Karena sifat data IoT, seperti pembacaan sensor berulang pada waktu yang tetap sepanjang hari, aplikasi IoT ideal untuk pengumpulan deret waktu. Misalnya, Confluent, penyedia streaming data terkemuka, menggunakan platformnya bersama MongoDB Atlas Device Sync, layanan pengembangan seluler, kumpulan deret waktu, dan pemicu untuk mengumpulkan, mengatur, dan menganalisis data IoT dari perangkat edge.

Aplikasi IoT sering kali memiliki volume besar data yang diambil dari waktu ke waktu dari berbagai macam sensor fisik, yang memudahkan untuk mengisi meta-field dan memanfaatkan fitur kompresi dan pengisian celah yang dijelaskan di atas.

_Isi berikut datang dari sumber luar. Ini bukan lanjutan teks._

Definition sample_stored_country : StoredCountry := {|
  stax_benefit_system := {|
    svariables := imm_variable <$> variables (tax_benefit_system sample_country);
    sparameters := {|
      stree_root := imm_parameter (tree_root sample_tree);
      sget_descendants := [
        imm_parameter (sample_node [ClsParameterNode] "gov");
        imm_parameter (sample_node [ClsParameterNode] "gov.tax");
        stored_rate_parameter;
        imm_parameter scale_node;
        imm_parameter
          (sample_node [ClsParameterScaleBracket; ClsParameterNode]
             "gov.tax.scale[0]");
        imm_parameter odd_node;
        imm_parameter (sample_node [ClsParameter] "calibration.weight")
      ]
    |};
    sentities := imm_entity <$> entities (tax_benefit_system sample_country);
    svariable_module_metadata := Ref 2%positive
  |}
|}.

Definition sample_stored_countries : gmap string StoredCountry :=
  {["uk" := sample_stored_country; "us" := sample_stored_country]}.

Definition sample_store_validate_country (country_id : string) : M sval :=
  mret (Imm (sample_validate_country country_id)).

Definition sample_store_get_safe_json (v : sval) : M sval := mret v.

(** ** A rule system with an ill-formed variable

    The sample country with the default of its enumeration variable
    missing. *)

Definition broken_variable : PEVariable := {|
  var_documentation := PNone;
  var_entity := household_entity;
  var_value_type_name := "Enum";
  var_definition_period := PStr "year";
  var_label := PStr "Filing status";
  var_category := PNone;
  var_unit := PNone;
  var_module_name := PStr "demographic.filing_status";
  var_index_in_module := PInt 0;
  var_is_input_variable := true;
  var_default_value := PNone;
  var_adds := PNone;
  var_subtracts := PNone;
  var_possible_values := Some [single_member; joint_member]
|}.

Definition broken_country : PolicyEngineCountry := {|
  tax_benefit_system := {|
    variables := {["age" := age_variable;
                   "filing_status" := broken_variable]};
    parameters := sample_tree;
    entities := [person_entity; household_entity];
    variable_module_metadata := PDict ∅
  |}
|}.

(** The sample country with other descendants in its parameter tree, or
    other entities. *)
Definition country_with_descendants (descendants : list ParameterObject)
    : PolicyEngineCountry := {|
  tax_benefit_system := {|
    variables := variables (tax_benefit_system sample_country);
    parameters := {|
      tree_root := tree_root sample_tree;
      get_descendants := descendants
    |};
    entities := entities (tax_benefit_system sample_country);
    variable_module_metadata := PDict ∅
  |}
|}.

Definition country_with_entities (collection : list Entity)
    : PolicyEngineCountry := {|
  tax_benefit_system := {|
    variables := variables (tax_benefit_system sample_country);
    parameters := sample_tree;
    entities := collection;
    variable_module_metadata := PDict ∅
  |}
|}.

(** An enumeration variable without members, its default a member of
    another enumeration. *)
Definition empty_enum_variable : PEVariable := {|
  var_documentation := PNone;
  var_entity := household_entity;
  var_value_type_name := "Enum";
  var_definition_period := PStr "year";
  var_label := PStr "Filing status";
  var_category := PNone;
  var_unit := PNone;
  var_module_name := PStr "demographic.filing_status";
  var_index_in_module := PInt 0;
  var_is_input_variable := true;
  var_default_value := enum_object single_member;
  var_adds := PNone;
  var_subtracts := PNone;
  var_possible_values := Some []
|}.


(** The rate parameter with its value at the first instant given once
    more, after the others. *)
Definition revised_rate_parameter : ParameterObject := {|
  node_classes := [ClsParameter];
  node_name := "gov.tax.rate";
  node_description := PStr "Basic rate";
  node_metadata := {["label" := PStr "Basic rate"; "unit" := PStr "/1"]};
  node_values_list := [
    {| instant_str := "2022-01-01"; vai_value := PInt 20 |};
    {| instant_str := "2015-01-01"; vai_value := PInt 22 |};
    {| instant_str := "2022-01-01"; vai_value := PInt 19 |}
  ]
|}.

(** * Properties *)

(** ** Dictionaries *)

Lemma pydict_snoc (items : list (string * pyval)) k v :
  pydict (items ++ [(k, v)]) = <[k := v]> (pydict items).
Proof. unfold pydict. by rewrite foldl_app. Qed.

Lemma pydict_list_to_map (items : list (string * pyval)) :
  pydict items = list_to_map (reverse items).
Proof.
  induction items as [|[k v] items IH] using rev_ind; [done|].
  by rewrite pydict_snoc, reverse_snoc, IH.
Qed.

Lemma dom_pydict (items : list (string * pyval)) :
  dom (pydict items) = list_to_set (items.*1).
Proof.
  rewrite pydict_list_to_map, dom_list_to_map_L, fmap_reverse.
  apply set_eq. intros k. rewrite !elem_of_list_to_set. apply elem_of_reverse.
Qed.

(** A stored value comes from one of the items. *)
Lemma pydict_lookup_Some (items : list (string * pyval)) k v :
  pydict items !! k = Some v → (k, v) ∈ items.
Proof.
  rewrite pydict_list_to_map. intros H.
  apply elem_of_reverse. by apply elem_of_list_to_map_2.
Qed.

(** Every key of the items is stored. *)
Lemma pydict_lookup_is_Some (items : list (string * pyval)) k :
  k ∈ items.*1 → is_Some (pydict items !! k).
Proof.
  intros H. apply elem_of_dom. rewrite dom_pydict.
  by apply elem_of_list_to_set.
Qed.

(** A key that occurs with one value only is stored with that value. *)
Lemma pydict_lookup_unique (items : list (string * pyval)) k v :
  (k, v) ∈ items → (∀ v', (k, v') ∈ items → v' = v) →
  pydict items !! k = Some v.
Proof.
  intros Hin Huniq.
  destruct (pydict_lookup_is_Some items k) as [v' Hv'].
  { apply list_elem_of_fmap. by exists (k, v). }
  rewrite Hv'. f_equal. apply Huniq. by apply pydict_lookup_Some.
Qed.

(** ** Loops that store one record per item

    Each loop of the endpoint walks a collection and, for an item [x],
    either stores a record at the key of [x] or leaves the mapping as it
    is.  Such a loop builds the dictionary of the stored records, a later
    item replacing an earlier one with the same key. *)

Section StoreLoop.

Context {A : Type}.
Variable key : A → string.
Variable stored : A → option pyval.
Variable body : gmap string pyval → A → gmap string pyval.

Hypothesis body_stores : ∀ acc x,
  body acc x = from_option (λ v, <[key x := v]> acc) acc (stored x).

#[local] Abbreviation items_of := (stored_items key stored).

Lemma elem_of_stored_items xs k v :
  (k, v) ∈ items_of xs ↔ ∃ x, x ∈ xs ∧ key x = k ∧ stored x = Some v.
Proof.
  unfold stored_items. rewrite list_elem_of_omap. split.
  - intros (x & Hx & Heq). exists x. destruct (stored x); naive_solver.
  - intros (x & Hx & <- & Hs). exists x. by rewrite Hs.
Qed.

Lemma store_loop_pydict xs :
  foldl body ∅ xs = pydict (items_of xs).
Proof.
  induction xs as [|x xs IH] using rev_ind; [done|].
  rewrite foldl_app. simpl. rewrite body_stores, IH.
  unfold stored_items. rewrite omap_app. simpl.
  destruct (stored x) as [v|]; simpl.
  - by rewrite pydict_snoc.
  - by rewrite app_nil_r.
Qed.

(** Every entry of the result was stored for some item. *)
Lemma store_loop_lookup_Some xs k v :
  foldl body ∅ xs !! k = Some v →
  ∃ x, x ∈ xs ∧ key x = k ∧ stored x = Some v.
Proof.
  rewrite store_loop_pydict. intros H.
  by apply elem_of_stored_items, pydict_lookup_Some.
Qed.

(** An item for which a record is stored has its key in the result,
    with the record of an item of that key. *)
Lemma store_loop_lookup_key xs x v :
  x ∈ xs → stored x = Some v →
  ∃ y w, y ∈ xs ∧ key y = key x ∧ stored y = Some w
         ∧ foldl body ∅ xs !! key x = Some w.
Proof.
  intros Hx Hs.
  destruct (pydict_lookup_is_Some (items_of xs) (key x)) as [w Hw].
  { apply list_elem_of_fmap. exists (key x, v). split; [done|].
    apply elem_of_stored_items. eauto. }
  destruct (proj1 (elem_of_stored_items xs (key x) w)) as (y & ? & ? & ?).
  { by apply pydict_lookup_Some. }
  exists y, w. by rewrite store_loop_pydict.
Qed.

(** When the item is the only one of its key, the record is its own. *)
Lemma store_loop_lookup_unique xs x :
  x ∈ xs → (∀ y, y ∈ xs → key y = key x → y = x) →
  foldl body ∅ xs !! key x = stored x.
Proof.
  intros Hx Huniq. destruct (stored x) as [v|] eqn:Hs.
  - rewrite store_loop_pydict. apply pydict_lookup_unique.
    + apply elem_of_stored_items. eauto.
    + intros v' (y & Hy & Hk & Hv')%elem_of_stored_items.
      rewrite (Huniq y Hy Hk) in Hv'. congruence.
  - destruct (foldl body ∅ xs !! key x) as [v|] eqn:Hl; [|done].
    apply store_loop_lookup_Some in Hl as (y & Hy & Hk & Hv).
    rewrite (Huniq y Hy Hk) in Hv. congruence.
Qed.

End StoreLoop.

(** ** The economy options *)

(** C7: for ["uk"] the economy options hold exactly two regions, named
    ["uk"] and ["ni"], and exactly one time period, the year 2022; for
    ["us"] exactly thirteen regions and one time period; for every other
    identifier the mapping is empty, with no [region] and no
    [time_period] key. *)
Theorem build_microsimulation_options_table
    (country : option PolicyEngineCountry) :
  (∃ regions periods,
     build_microsimulation_options country "uk" !! "region"
       = Some (PList regions)
     ∧ build_microsimulation_options country "uk" !! "time_period"
       = Some (PList periods)
     ∧ dom (build_microsimulation_options country "uk")
       = {["region"; "time_period"]}
     ∧ length regions = 2
     ∧ entry_names regions = [PStr "uk"; PStr "ni"]
     ∧ length periods = 1
     ∧ entry_names periods = [PInt 2022])
  ∧ (∃ regions periods,
     build_microsimulation_options country "us" !! "region"
       = Some (PList regions)
     ∧ build_microsimulation_options country "us" !! "time_period"
       = Some (PList periods)
     ∧ dom (build_microsimulation_options country "us")
       = {["region"; "time_period"]}
     ∧ length regions = 13
     ∧ length periods = 1)
  ∧ (∀ country_id : string,
     country_id ≠ "uk" → country_id ≠ "us" →
     build_microsimulation_options country country_id = ∅
     ∧ build_microsimulation_options country country_id !! "region" = None
     ∧ build_microsimulation_options country country_id !! "time_period"
       = None).
Proof.
  split; [|split].
  - eexists _, _. unfold build_microsimulation_options. simpl.
    repeat split; reflexivity.
  - eexists _, _. unfold build_microsimulation_options. simpl.
    repeat split; reflexivity.
  - intros country_id Huk Hus. unfold build_microsimulation_options.
    apply String.eqb_neq in Huk, Hus. rewrite Huk, Hus. done.
Qed.

Lemma build_microsimulation_options_table_witness :
  build_microsimulation_options None "ca" = ∅
  ∧ build_microsimulation_options None "ca" !! "region" = None
  ∧ build_microsimulation_options None "ca" !! "time_period" = None.
Proof.
  apply (proj2 (proj2 (build_microsimulation_options_table None)) "ca");
    discriminate.
Defined.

Platform data pengembang MongoDB juga mengatasi banyak tantangan yang terkait dengan kasus penggunaan IoT. Sebagai permulaan, MongoDB sangat skalabel, yang merupakan keuntungan penting mengingat sejumlah besar data yang dihasilkan oleh perangkat IoT. Selain itu, MongoDB memiliki fitur utama yang memungkinkan Anda memanfaatkan data IoT secara real-time. Ini termasuk aliran perubahan untuk mendeteksi peristiwa basis data saat terjadi atau fungsi yang dapat diprogram sebelumnya atau dikonfigurasi untuk berjalan dengan cepat guna merespons perubahan basis data dan peristiwa lainnya.

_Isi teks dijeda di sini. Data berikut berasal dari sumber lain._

(** * Advanced-Text-Engine: the world model, embedded and verified

    A shallow embedding of the stores of the story engine (entity store,
    relationship graph, world parameters and calendar), of the validation
    rules, of the creation pipeline and of saving and loading, followed by
    the properties proved about them.

    Conventions of the embedding.
    - A JavaScript object used as a dictionary is a [gmap string _]; a
      [Map] is an insertion-ordered association list ([JsMap]); an array
      is a [list].
    - Free-form data (entity attributes, parsed JSON) is a [JsVal].
    - A property read is an own-property read: keys that name members of
      [Object.prototype] are outside the model.
    - Text is ASCII; numbers stored by the engine are integers ([Z]),
      numbers it derives by division are exact rationals ([Q]).
    - [new Date().toISOString()] is an argument [now] of every operation
      that reads the clock (one reading per call).
    - A call that can throw returns a [completion]; the state after the
      call is returned beside it, also when the call throws. *)

From Stdlib Require Import ZArith QArith List String Ascii Bool Lia.
From stdpp Require Import gmap strings list fin_maps pretty.
Import ListNotations.

Set Warnings "-register-all".
Open Scope Z_scope.
Open Scope string_scope.

(* ===================================================================== *)
(** * Part I: definitions *)
(* ===================================================================== *)

(** ** JavaScript values and errors *)

Module Js.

Untuk pengguna yang berurusan dengan data berbasis waktu, waktu nyata atau lainnya, koleksi deret waktu MongoDB menyediakan cara terintegrasi dan sangat dioptimalkan untuk mempercepat operasi, menghilangkan gesekan, dan menggunakan alat seperti pemicu untuk menganalisis lebih lanjut dan mengekstrak nilai dari data mereka. . . Selain itu, pengguna tidak lagi harus secara manual bin, query, atau memecahkan masalah data deret waktu. Sebaliknya, MongoDB melakukan semua ini untuk mereka.



Source link

Tinggalkan Balasan

Alamat email Anda tidak akan dipublikasikan.